As the serious Bible student should be beginning to comprehend, the levirate law plays an important part in Israel society. It is also apparent that Yahweh our creator knew all about DNA (i.e., deoxyribonucleic acid) and chromosomes, inasmuch as He knew that every brother in a family with the same father and mother was carrying the identical genetic sperm, and that in the case of the death of an older brother, a younger brother could donate his sperm to perpetuate his older brother’s family. It should be obvious, then, if Yahweh would go to the extreme length to preserve the seed (i.e., sperm) of a single Israelite man, He is not about to break up the family ties already established during our approximate 7,500 years since Adam. However, Yahweh is not interested in preserving the seed (i.e., sperm) of a half-and-half “satyr”!
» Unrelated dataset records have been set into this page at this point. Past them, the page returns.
(* ===== verification/Protocol.v ===== *)
(** The protocol states of RFC 3501 (section 3) and what the type of a
    [Session] says about them: the methods of a state send only what the state
    permits, and the state a session's type names is the one the server is in,
    as its tagged answers tell. *)

From S2P Require Import Prelude Str Ast Monad ResponseParser ParserSafety ParserStream.
From S2P Require Import ParserLocal ParserTheorems ParserRead Base64 ClientError Flags Wire.
From S2P Require Import Credentials Search Capabilities Client ClientFraming ClientReplies.
From S2P Require Import ClientStreams ClientOrder Program Lossy Session SessionTheorems.
From stdpp Require Import options.

#[export] Instance State_eq_dec : EqDecision State.
Proof. solve_decision. Defined.
#[export] Instance Transport_eq_dec : EqDecision Transport.
Proof. solve_decision. Defined.

(* ------------------------------------------------------------------ *)
(** ** The protocol                                                     *)
(* ------------------------------------------------------------------ *)

(** The first word of a command. *)
Fixpoint verb (cmd : str) : str :=
  match cmd with
  | [] => []
  | c :: cmd => if c =?b SP then [] else c :: verb cmd
  end.

(** The commands of each state. Credentials travel over TLS only. *)
Definition ANYWHERE : list str := [b! "CAPABILITY"; b! "NOOP"; b! "LOGOUT"].
Definition LOGINS : list str := [b! "LOGIN"; b! "AUTHENTICATE"].
Definition WITH_LOGIN : list str := [b! "SELECT"; b! "EXAMINE"; b! "LIST"].
Definition WITH_MAILBOX : list str :=
  [b! "FETCH"; b! "STORE"; b! "SEARCH"; b! "UID"; b! "EXPUNGE"; b! "CLOSE"; b! "UNSELECT";
   b! "CHECK"; b! "IDLE"; b! "MOVE"].

Definition commands_of (s : State) (t : Transport) : list str :=
  ANYWHERE ++
  match s, t with
  | Unauthenticated, Tls => LOGINS
  | Unauthenticated, PlainText => []
  | Authenticated, _ => WITH_LOGIN
  | Selected, _ => WITH_LOGIN ++ WITH_MAILBOX
  end.

(** What may be sent: a command of the state, and raw lines (the SASL
    response) over TLS only. *)
Definition permits (s : State) (t : Transport) (ev : event) : bool :=
  match ev with
  | Ev_Command _ cmd _ => bool_decide (verb cmd ∈ commands_of s t)
  | Ev_Raw _ => bool_decide (t = Tls)
  end.

(** The state after a command the server has answered [OK]. *)
Definition state_after (s : State) (cmd : str) : State :=
  if bool_decide (verb cmd ∈ LOGINS) then Authenticated
  else if bool_decide (verb cmd ∈ [b! "SELECT"; b! "EXAMINE"]) then Selected
  else if bool_decide (verb cmd ∈ [b! "CLOSE"; b! "UNSELECT"]) then Authenticated
  else s.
Just as Yahweh established the levirate law to preserve the family unit in this life, I am sure He will do the same for the children of the resurrection. I can still remember back in the 1930’s, during the summer months, in all of the city parks in northwestern Ohio, different families would organize a family reunion. Some of the family members would drive over a hundred miles to attend. I can still remember how my grandfather Keiser (on my mother’s side), when it came to the appointed day for the reunion, would take the large 30 to 40 foot “Keiser” banner to the Fostoria city park early on a Sunday morning and stringing it about 30 feet high between two large trees. As the various family members began to assemble, usually games of horse-shoes and softball would get under way, while the women cleaned the park tables and arranged the various foods they had brought for the occasion, with someone always bringing a full hand-cranked ice-cream freezer for desert. Sometimes the family conversations and other activities would last nearly to sunset. Nearly everyone from the various branches of the family attended, from the newest baby to the oldest man or woman. I can remember that every Sunday of the summer, when passing the various city parks in northwestern Ohio, there were family banners in every area they could squeeze one into.

Surely, at last, when we are either resurrected or we are transformed, there will be many family reunions, including the families raised up under Yahweh’s levirate law by a younger brother for his older brother who had died prematurely before he could establish a family. No doubt, in many cases that younger brother already had a wife and found himself obligated to support a second woman. This highly suggests that the older brother’s wife is still married to the older brother, even after his death! There’s more to this than many imagine!